§ YOUR ASSIGNMENT
Return only the lines running from the first line of the listing through the one with "Proof. unfold zsum.", unchanged.

....

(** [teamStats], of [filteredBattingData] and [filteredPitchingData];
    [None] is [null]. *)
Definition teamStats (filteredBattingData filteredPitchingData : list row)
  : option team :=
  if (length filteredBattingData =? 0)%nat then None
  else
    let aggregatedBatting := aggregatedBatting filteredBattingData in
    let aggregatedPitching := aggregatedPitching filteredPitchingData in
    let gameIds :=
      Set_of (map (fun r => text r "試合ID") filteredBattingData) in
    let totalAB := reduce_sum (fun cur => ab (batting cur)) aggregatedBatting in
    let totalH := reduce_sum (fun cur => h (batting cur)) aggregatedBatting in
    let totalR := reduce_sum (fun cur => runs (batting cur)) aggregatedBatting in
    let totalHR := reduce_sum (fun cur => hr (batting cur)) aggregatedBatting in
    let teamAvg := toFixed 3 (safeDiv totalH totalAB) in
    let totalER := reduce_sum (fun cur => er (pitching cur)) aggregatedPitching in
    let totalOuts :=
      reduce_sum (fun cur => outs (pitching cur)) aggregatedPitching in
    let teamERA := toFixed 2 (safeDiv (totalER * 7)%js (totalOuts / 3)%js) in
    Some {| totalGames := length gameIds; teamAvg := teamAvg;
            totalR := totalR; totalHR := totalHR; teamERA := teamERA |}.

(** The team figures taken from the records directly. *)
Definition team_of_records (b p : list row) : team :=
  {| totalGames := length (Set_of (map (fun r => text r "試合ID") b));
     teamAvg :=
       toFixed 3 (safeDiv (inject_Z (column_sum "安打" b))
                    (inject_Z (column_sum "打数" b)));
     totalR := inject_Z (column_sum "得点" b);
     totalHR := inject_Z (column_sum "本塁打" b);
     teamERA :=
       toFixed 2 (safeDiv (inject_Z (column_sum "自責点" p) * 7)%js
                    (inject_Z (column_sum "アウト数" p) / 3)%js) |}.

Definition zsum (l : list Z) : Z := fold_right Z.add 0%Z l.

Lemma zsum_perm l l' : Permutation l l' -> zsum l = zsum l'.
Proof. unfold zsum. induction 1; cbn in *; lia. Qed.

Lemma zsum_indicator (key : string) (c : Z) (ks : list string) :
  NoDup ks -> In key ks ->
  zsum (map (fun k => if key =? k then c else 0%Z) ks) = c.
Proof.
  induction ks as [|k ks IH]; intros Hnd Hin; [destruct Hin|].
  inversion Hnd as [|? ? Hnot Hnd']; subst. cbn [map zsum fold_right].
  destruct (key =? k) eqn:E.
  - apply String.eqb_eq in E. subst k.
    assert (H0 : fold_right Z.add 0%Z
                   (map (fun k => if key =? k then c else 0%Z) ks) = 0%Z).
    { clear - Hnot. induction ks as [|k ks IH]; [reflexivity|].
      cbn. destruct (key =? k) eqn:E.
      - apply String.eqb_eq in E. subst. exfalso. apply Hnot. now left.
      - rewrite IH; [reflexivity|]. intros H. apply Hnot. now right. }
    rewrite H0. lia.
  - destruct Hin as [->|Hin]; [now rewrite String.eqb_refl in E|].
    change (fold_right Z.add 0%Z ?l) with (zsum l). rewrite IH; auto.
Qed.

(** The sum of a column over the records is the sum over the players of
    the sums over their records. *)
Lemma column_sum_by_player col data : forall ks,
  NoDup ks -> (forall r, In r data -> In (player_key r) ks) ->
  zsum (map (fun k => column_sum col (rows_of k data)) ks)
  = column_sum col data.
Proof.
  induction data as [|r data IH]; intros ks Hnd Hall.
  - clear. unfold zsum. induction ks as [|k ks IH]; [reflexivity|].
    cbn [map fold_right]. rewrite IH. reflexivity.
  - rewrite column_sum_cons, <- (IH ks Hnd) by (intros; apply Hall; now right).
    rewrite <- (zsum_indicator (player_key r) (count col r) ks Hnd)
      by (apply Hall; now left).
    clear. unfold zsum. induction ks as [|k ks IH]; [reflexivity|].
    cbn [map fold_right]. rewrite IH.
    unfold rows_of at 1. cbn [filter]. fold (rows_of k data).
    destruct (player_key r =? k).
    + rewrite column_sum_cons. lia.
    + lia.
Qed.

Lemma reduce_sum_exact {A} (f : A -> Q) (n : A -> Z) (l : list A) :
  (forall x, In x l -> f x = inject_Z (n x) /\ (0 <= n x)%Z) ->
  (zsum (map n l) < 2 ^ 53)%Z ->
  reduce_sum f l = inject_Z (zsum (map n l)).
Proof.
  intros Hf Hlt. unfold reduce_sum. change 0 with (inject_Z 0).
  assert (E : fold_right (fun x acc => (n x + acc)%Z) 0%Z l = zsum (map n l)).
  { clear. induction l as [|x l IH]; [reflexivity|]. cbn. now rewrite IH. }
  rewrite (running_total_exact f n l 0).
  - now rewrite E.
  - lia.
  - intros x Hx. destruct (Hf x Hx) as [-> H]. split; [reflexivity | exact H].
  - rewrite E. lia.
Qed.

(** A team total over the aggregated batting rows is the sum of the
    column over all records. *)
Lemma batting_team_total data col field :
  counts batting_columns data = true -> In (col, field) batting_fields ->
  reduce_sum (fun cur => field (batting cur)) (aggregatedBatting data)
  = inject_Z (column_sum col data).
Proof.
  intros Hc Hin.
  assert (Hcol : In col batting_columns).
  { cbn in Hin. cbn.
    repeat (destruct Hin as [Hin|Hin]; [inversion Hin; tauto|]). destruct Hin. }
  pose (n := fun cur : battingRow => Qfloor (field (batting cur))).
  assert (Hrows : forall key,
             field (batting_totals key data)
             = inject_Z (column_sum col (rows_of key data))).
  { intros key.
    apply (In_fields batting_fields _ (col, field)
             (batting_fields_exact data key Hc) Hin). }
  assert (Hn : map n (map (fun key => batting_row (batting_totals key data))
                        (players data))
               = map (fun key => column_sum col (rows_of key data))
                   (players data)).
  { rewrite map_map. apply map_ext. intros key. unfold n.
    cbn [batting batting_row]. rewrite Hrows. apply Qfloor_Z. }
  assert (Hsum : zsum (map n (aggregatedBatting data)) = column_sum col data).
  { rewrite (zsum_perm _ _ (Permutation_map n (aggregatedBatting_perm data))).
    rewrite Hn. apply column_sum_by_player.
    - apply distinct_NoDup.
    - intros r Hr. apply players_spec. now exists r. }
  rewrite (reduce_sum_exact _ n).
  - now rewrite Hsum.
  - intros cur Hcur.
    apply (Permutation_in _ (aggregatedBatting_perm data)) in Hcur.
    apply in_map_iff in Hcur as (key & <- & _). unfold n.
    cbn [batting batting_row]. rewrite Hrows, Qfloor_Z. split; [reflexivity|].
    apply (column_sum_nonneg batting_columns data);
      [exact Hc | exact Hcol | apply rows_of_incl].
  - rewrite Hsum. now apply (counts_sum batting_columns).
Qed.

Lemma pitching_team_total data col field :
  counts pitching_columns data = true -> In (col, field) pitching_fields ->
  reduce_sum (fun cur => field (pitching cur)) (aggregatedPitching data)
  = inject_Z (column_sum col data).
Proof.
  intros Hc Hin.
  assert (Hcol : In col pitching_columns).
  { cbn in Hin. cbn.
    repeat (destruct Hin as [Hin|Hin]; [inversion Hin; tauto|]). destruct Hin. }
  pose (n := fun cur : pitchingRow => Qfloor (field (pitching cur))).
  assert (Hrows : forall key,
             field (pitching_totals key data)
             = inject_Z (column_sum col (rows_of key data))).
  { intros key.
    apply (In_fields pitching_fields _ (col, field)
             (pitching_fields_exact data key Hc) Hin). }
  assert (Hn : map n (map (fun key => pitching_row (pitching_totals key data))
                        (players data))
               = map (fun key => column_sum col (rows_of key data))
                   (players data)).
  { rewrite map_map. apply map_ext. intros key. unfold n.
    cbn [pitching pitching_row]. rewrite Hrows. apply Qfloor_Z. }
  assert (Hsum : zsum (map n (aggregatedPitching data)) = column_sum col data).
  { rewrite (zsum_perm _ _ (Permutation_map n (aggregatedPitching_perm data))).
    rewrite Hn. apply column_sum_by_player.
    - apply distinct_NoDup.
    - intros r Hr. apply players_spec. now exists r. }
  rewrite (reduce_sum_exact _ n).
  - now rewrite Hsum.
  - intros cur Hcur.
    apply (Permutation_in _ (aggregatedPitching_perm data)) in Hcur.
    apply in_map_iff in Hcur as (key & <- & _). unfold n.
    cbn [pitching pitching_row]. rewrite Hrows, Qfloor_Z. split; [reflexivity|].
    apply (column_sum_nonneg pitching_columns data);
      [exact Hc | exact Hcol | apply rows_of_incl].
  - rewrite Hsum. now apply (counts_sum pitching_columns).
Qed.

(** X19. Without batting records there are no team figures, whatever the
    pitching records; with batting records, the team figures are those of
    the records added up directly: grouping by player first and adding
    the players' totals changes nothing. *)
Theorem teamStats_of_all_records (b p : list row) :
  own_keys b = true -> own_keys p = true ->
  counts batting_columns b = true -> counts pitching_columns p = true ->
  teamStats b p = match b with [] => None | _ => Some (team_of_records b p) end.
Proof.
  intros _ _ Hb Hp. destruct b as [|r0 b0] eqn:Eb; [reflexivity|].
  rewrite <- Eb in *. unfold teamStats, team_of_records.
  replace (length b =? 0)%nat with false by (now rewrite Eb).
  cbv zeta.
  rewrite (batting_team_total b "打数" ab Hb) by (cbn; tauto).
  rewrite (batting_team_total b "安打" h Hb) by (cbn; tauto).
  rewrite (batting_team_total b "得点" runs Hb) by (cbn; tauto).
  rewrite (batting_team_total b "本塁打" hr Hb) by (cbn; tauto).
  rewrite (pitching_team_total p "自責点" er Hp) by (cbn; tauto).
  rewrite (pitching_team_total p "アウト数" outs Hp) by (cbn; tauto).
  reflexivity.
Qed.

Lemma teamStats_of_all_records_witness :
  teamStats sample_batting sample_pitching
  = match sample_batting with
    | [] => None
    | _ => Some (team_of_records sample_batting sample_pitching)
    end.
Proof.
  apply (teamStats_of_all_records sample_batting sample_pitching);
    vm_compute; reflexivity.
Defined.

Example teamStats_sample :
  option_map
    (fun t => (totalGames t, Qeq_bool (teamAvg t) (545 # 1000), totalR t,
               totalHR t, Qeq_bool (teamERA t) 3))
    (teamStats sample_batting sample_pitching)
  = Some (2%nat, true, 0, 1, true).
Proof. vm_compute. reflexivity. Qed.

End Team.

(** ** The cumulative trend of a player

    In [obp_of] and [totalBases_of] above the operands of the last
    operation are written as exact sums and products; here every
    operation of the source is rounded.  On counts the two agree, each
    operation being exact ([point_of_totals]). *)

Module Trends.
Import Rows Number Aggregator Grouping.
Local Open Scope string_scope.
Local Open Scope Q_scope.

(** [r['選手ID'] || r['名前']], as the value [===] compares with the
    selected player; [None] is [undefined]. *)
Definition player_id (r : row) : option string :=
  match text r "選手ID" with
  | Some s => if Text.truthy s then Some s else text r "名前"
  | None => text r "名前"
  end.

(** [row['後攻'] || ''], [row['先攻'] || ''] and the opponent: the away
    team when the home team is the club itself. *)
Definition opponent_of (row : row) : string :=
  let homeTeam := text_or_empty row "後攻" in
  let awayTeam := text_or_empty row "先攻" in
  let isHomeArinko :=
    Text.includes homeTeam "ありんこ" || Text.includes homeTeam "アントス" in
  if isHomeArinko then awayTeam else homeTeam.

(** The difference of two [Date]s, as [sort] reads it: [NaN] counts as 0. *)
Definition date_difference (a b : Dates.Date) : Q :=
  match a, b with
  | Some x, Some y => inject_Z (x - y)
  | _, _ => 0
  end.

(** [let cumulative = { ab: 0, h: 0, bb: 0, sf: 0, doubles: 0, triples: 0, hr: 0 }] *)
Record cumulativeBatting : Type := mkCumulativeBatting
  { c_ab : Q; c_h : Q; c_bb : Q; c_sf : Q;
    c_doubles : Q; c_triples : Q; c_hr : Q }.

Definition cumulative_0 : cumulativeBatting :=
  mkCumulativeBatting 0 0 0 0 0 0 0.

....

§ TASK RESULT
(** [teamStats], of [filteredBattingData] and [filteredPitchingData];
    [None] is [null]. *)
Definition teamStats (filteredBattingData filteredPitchingData : list row)
  : option team :=
  if (length filteredBattingData =? 0)%nat then None
  else
    let aggregatedBatting := aggregatedBatting filteredBattingData in
    let aggregatedPitching := aggregatedPitching filteredPitchingData in
    let gameIds :=
      Set_of (map (fun r => text r "試合ID") filteredBattingData) in
    let totalAB := reduce_sum (fun cur => ab (batting cur)) aggregatedBatting in
    let totalH := reduce_sum (fun cur => h (batting cur)) aggregatedBatting in
    let totalR := reduce_sum (fun cur => runs (batting cur)) aggregatedBatting in
    let totalHR := reduce_sum (fun cur => hr (batting cur)) aggregatedBatting in
    let teamAvg := toFixed 3 (safeDiv totalH totalAB) in
    let totalER := reduce_sum (fun cur => er (pitching cur)) aggregatedPitching in
    let totalOuts :=
      reduce_sum (fun cur => outs (pitching cur)) aggregatedPitching in
    let teamERA := toFixed 2 (safeDiv (totalER * 7)%js (totalOuts / 3)%js) in
    Some {| totalGames := length gameIds; teamAvg := teamAvg;
            totalR := totalR; totalHR := totalHR; teamERA := teamERA |}.

(** The team figures taken from the records directly. *)
Definition team_of_records (b p : list row) : team :=
  {| totalGames := length (Set_of (map (fun r => text r "試合ID") b));
     teamAvg :=
       toFixed 3 (safeDiv (inject_Z (column_sum "安打" b))
                    (inject_Z (column_sum "打数" b)));
     totalR := inject_Z (column_sum "得点" b);
     totalHR := inject_Z (column_sum "本塁打" b);
     teamERA :=
       toFixed 2 (safeDiv (inject_Z (column_sum "自責点" p) * 7)%js
                    (inject_Z (column_sum "アウト数" p) / 3)%js) |}.

Definition zsum (l : list Z) : Z := fold_right Z.add 0%Z l.

Lemma zsum_perm l l' : Permutation l l' -> zsum l = zsum l'.
Proof. unfold zsum. induction 1; cbn in *; lia. Qed.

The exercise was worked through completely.